## EXERCISE INPUT

(* ===== verification/PowForkChoice.v ===== *)
(** * The fork choice over interleaved imports

    Any number of blocks are prepared ([import_prepare], outside the import
    lock) and committed ([import_commit], under it) in any order, imports are
    abandoned, the node restarts and crashes between the work entry and the
    block. [PowClientLaws] states what the Substrate client documents; the work
    entries and the tip are then what the block tree says. *)

From stdpp Require Import base option list numbers gmap.
From S2P Require Import Prelude Crypto RandomX Admission SeedCache SeedCacheProps Header PowImport.
#[local] Open Scope Z_scope.

(** The client's database: the block tree (parent and number by hash) and the
    auxiliary store. A runtime call at a block is a function of the block. An
    import that is not [Imported] changes neither; one that is adds the block
    and moves the tip exactly when the fork choice says so. *)
Class PowClientLaws (C X Body : Type) `{PowClient C X Body, HeaderCodec} := {
  known : C → gmap Hash256 (Hash256 * Z);
  aux : C → gmap (list Z) (list Z);
  difficulty_at : Hash256 → Z;
  difficulty_nonneg h : 0 ≤ difficulty_at h;
  get_difficulty_law (cl : C) h d : get_difficulty cl h = Ok d → d = difficulty_at h;
  client_number_law (cl : C) h n : client_number cl h = Ok (Some n) → ∃ par, known cl !! h = Some (par, n);
  client_genesis_law (cl : C) h : client_hash cl 0 = Ok (Some h) → h = genesis_hash (info cl);
  get_aux_law (cl : C) k v : get_aux cl k = Ok v → v = aux cl !! k;
  insert_aux_law ins del (cl cl' : C) r : insert_aux ins del cl = (cl', r) →
    known cl' = known cl ∧ info cl' = info cl ∧
    aux cl' = match r with Ok _ => foldr delete (list_to_map ins ∪ aux cl) del | Err _ => aux cl end;
  inner_import_law {R} (p : BlockImportParams Body R) (cl cl' : C) r : inner_import p cl = (cl', r) →
    aux cl' = aux cl ∧ genesis_hash (info cl') = genesis_hash (info cl) ∧
    (block_gap (info cl) = None → block_gap (info cl') = None) ∧
    match r with
    | Ok Imported =>
        let h := header_hash (set_digest (digest (bip_header p) ++ post_digests p) (bip_header p)) in
        known cl' = <[h := (parent_hash (bip_header p), number (bip_header p))]> (known cl) ∧
        (block_gap (info cl) = None →
          (best_hash (info cl'), best_number (info cl')) =
          if decide (fork_choice p = Some true) then (h, number (bip_header p))
          else (best_hash (info cl), best_number (info cl)))
    | _ => known cl' = known cl ∧ best_hash (info cl') = best_hash (info cl) ∧ best_number (info cl') = best_number (info cl)
    end;
}.

Section ForkChoice.
Context {C X Body Cache VM EE : Type} `{PowClientLaws C X Body} `{RandomXLaws Cache VM EE}.
Implicit Types (cl : C) (eng : Engine Cache VM) (m : gmap Hash256 (Hash256 * Z)).
#[local] Abbreviation PErr := (PowError X EE).
Context (de no_genesis : X).

(** ** The machine *)
Record ImportWorld := { client : C; preparing : list (@Prepared X Body EE) }.

Definition sealed_hash (pr : @Prepared X Body EE) : Hash256 := header_hash (post_header (pr_params pr)).
(** A known block with the candidate's hash is the candidate. *)
Definition no_collision (pr : @Prepared X Body EE) cl : Prop :=
  ∀ e, known cl !! sealed_hash pr = Some e →
    e = (parent_hash (bip_header (pr_params pr)), number (bip_header (pr_params pr))).

(** What a step did to the client; a commit with its outcome. *)
Inductive ImportEvent :=
| EPrepare
| ECommit (cl : C) (pr : @Prepared X Body EE) (r : result PErr ImportResult)
| EAbandon
| ECrash (cl : C) (pr : @Prepared X Body EE)
| ERestart.

Inductive import_step : ImportWorld → ImportEvent → ImportWorld → Prop :=
| is_prepare cl ps now p eng eng' pr :
    import_prepare de cl now p eng = (eng', Ok pr) →
    import_step {| client := cl; preparing := ps |} EPrepare {| client := cl; preparing := pr :: ps |}
| is_commit cl ps1 pr ps2 eng cl' eng' r :
    import_commit de pr cl eng = (cl', eng', r) →
    import_step {| client := cl; preparing := ps1 ++ pr :: ps2 |} (ECommit cl pr r) {| client := cl'; preparing := ps1 ++ ps2 |}
| is_abandon cl ps1 pr ps2 :
    import_step {| client := cl; preparing := ps1 ++ pr :: ps2 |} EAbandon {| client := cl; preparing := ps1 ++ ps2 |}
| is_crash cl ps1 pr ps2 cl' r :
    store_cumulative_achieved_work (sealed_hash pr) (pr_new_work pr) cl = (cl', r) →
    import_step {| client := cl; preparing := ps1 ++ pr :: ps2 |} (ECrash cl pr) {| client := cl'; preparing := [] |}
| is_restart cl ps cl' r :
    initialize_genesis_achieved_work de no_genesis cl = (cl', r) →
    import_step {| client := cl; preparing := ps |} ERestart {| client := cl'; preparing := [] |}.

Inductive import_history : ImportWorld → list ImportEvent → ImportWorld → Prop :=
| ih_nil w : import_history w [] w
| ih_cons w1 e w2 es w3 : import_step w1 e w2 → import_history w2 es w3 → import_history w1 (e :: es) w3.

(** The two events that can cost a known block its work: another block under
    its hash, and a failed import of the block itself. *)
Definition undisturbed (e : ImportEvent) : Prop :=
  match e with
  | ECommit cl pr r => no_collision pr cl ∧ (known cl !! sealed_hash pr = None ∨ ∀ x, r ≠ Err (ClientFailed x))
  | ECrash cl pr => no_collision pr cl
  | _ => True
  end.

(** A database with the genesis block alone, after the node's start-up. *)
Definition import_start (w : ImportWorld) : Prop :=
  preparing w = [] ∧ ∃ cl0 par,
    let g := genesis_hash (info cl0) in
    known cl0 = {[ g := (par, 0) ]} ∧ aux cl0 = ∅ ∧ block_gap (info cl0) = None ∧
    best_hash (info cl0) = g ∧ best_number (info cl0) = 0 ∧
    initialize_genesis_achieved_work de no_genesis cl0 = (client w, Ok tt).

(** ** Cumulative work, from the block tree *)
Inductive chain_work (g : Hash256) m : Hash256 → Z → Prop :=
| cw_genesis : chain_work g m g 1
| cw_block h par n w :
    h ≠ g → m !! h = Some (par, n) → chain_work g m par w →
    chain_work g m h (sat_add 512 w (difficulty_at par)).

Lemma chain_work_det g m h w1 w2 : chain_work g m h w1 → chain_work g m h w2 → w1 = w2.
Proof.
  intros Hc. revert w2. induction Hc as [|h par n w Hne Hm _ IH]; intros w2 Hc2; inversion Hc2 as [|h' par' n' w' Hne' Hm' Hc' ]; subst; try done.
  simplify_eq. by rewrite (IH w').
Qed.

Lemma chain_work_mono g m m' h w : m ⊆ m' → chain_work g m h w → chain_work g m' h w.
Proof.
  intros Hs Hc. induction Hc as [|h par n w Hne Hm _ IH]; [constructor|].
  apply (cw_block g m' h par n w); [done|by eapply lookup_weaken|done].
Qed.

Lemma chain_work_range g m h w : chain_work g m h w → in_u 512 w.
Proof.
  intros Hc. induction Hc as [|h par n w Hne Hm _ IH]; [by split; [lia|vm_compute]|].
  apply sat_add_in; [lia|by destruct IH|apply difficulty_nonneg].
Qed.

(** ** The auxiliary store *)
Lemma work_key_inj a b : work_key a = work_key b → a = b.
Proof. apply app_inv_head. Qed.

Lemma store_work_spec h w cl cl' r :
  store_cumulative_achieved_work h w cl = (cl', r) →
  known cl' = known cl ∧ info cl' = info cl ∧
  aux cl' = match r with Ok _ => <[work_key h := le_bytes 64 w]> (aux cl) | Err _ => aux cl end.
Proof.
  intros (Hk & Hi & Ha)%insert_aux_law. split_and!; [done|done|]. rewrite Ha. destruct r; [|done]. cbn [foldr].
  by rewrite list_to_map_cons, list_to_map_nil, <- insert_union_l, (left_id_L ∅ (∪)).
Qed.

Lemma delete_work_spec h cl cl' r :
  delete_cumulative_achieved_work h cl = (cl', r) →
  known cl' = known cl ∧ info cl' = info cl ∧
  aux cl' = match r with Ok _ => delete (work_key h) (aux cl) | Err _ => aux cl end.
Proof.
  intros (Hk & Hi & Ha)%insert_aux_law. split_and!; [done|done|]. rewrite Ha. destruct r; [|done]. cbn [foldr].
  by rewrite list_to_map_nil, (left_id_L ∅ (∪)).
Qed.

## PROBLEM DETAILS
Please write out only the lines from the one containing "Lemma store_work_spec h" to the end of the records above, exactly, both ends included.

## ANSWER
Lemma store_work_spec h w cl cl' r :
  store_cumulative_achieved_work h w cl = (cl', r) →
  known cl' = known cl ∧ info cl' = info cl ∧
  aux cl' = match r with Ok _ => <[work_key h := le_bytes 64 w]> (aux cl) | Err _ => aux cl end.
Proof.
  intros (Hk & Hi & Ha)%insert_aux_law. split_and!; [done|done|]. rewrite Ha. destruct r; [|done]. cbn [foldr].
  by rewrite list_to_map_cons, list_to_map_nil, <- insert_union_l, (left_id_L ∅ (∪)).
Qed.

Lemma delete_work_spec h cl cl' r :
  delete_cumulative_achieved_work h cl = (cl', r) →
  known cl' = known cl ∧ info cl' = info cl ∧
  aux cl' = match r with Ok _ => delete (work_key h) (aux cl) | Err _ => aux cl end.
Proof.
  intros (Hk & Hi & Ha)%insert_aux_law. split_and!; [done|done|]. rewrite Ha. destruct r; [|done]. cbn [foldr].
  by rewrite list_to_map_nil, (left_id_L ∅ (∪)).
Qed.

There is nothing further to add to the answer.